(** * Tool calls of the Groq adapter: [mirascope/groq/tools.py]

    A shallow embedding of [GroqTool] (schema envelope, instantiation of a
    tool from a tool call of a chat completion) together with the parts of
    the Python runtime it runs on: JSON-shaped Python objects, insertion
    ordered dictionaries, exceptions, [json.loads] with the limits of the
    interpreter it runs into, and a store holding the tool call objects
    that instances keep a reference to. *)

From Stdlib Require Import String Ascii List ZArith NArith Bool Arith Lia.
Import ListNotations.

Local Open Scope string_scope.
Local Open Scope list_scope.
Local Open Scope nat_scope.

(** ** Python objects *)

(** Address of an object that has identity in the store. *)
Definition addr := nat.

(** The objects [json.loads] can build, plus references to stored objects.
    A [float] is kept as the literal it was read from; [str] is kept as
    its UTF-8 bytes. *)
Unset Elimination Schemes.
Inductive pyobj : Type :=
| PNone
| PBool (b : bool)
| PInt (z : Z)
| PFloat (literal : string)
| PStr (s : string)
| PList (items : list pyobj)
| PDict (entries : list (string * pyobj))
| PRef (a : addr).
Set Elimination Schemes.

(** Python's [dict]: an association list in insertion order, each key
    bound once. *)
Module Dict.
Section Ops.
Context {V : Type}.

Definition t := list (string * V).

Fixpoint get (k : string) (d : t) : option V :=
  match d with
  | [] => None
  | (k', v) :: rest => if String.eqb k k' then Some v else get k rest
  end.

(** [d[k] = v]: a bound key keeps its position, a new key goes last. *)
Fixpoint set (k : string) (v : V) (d : t) : t :=
  match d with
  | [] => [(k, v)]
  | (k', v') :: rest =>
      if String.eqb k k' then (k', v) :: rest else (k', v') :: set k v rest
  end.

# WORK REQUEST
The last part of the records is the answer, beginning at the line that holds "(literal : string)" and including the final line, repeated exactly.

# EXERCISE SOLUTION
| PFloat (literal : string)
| PStr (s : string)
| PList (items : list pyobj)
| PDict (entries : list (string * pyobj))
| PRef (a : addr).
Set Elimination Schemes.

(** Python's [dict]: an association list in insertion order, each key
    bound once. *)
Module Dict.
Section Ops.
Context {V : Type}.

Definition t := list (string * V).

Fixpoint get (k : string) (d : t) : option V :=
  match d with
  | [] => None
  | (k', v) :: rest => if String.eqb k k' then Some v else get k rest
  end.

(** [d[k] = v]: a bound key keeps its position, a new key goes last. *)
Fixpoint set (k : string) (v : V) (d : t) : t :=
  match d with
  | [] => [(k, v)]
  | (k', v') :: rest =>
      if String.eqb k k' then (k', v) :: rest else (k', v') :: set k v rest
  end.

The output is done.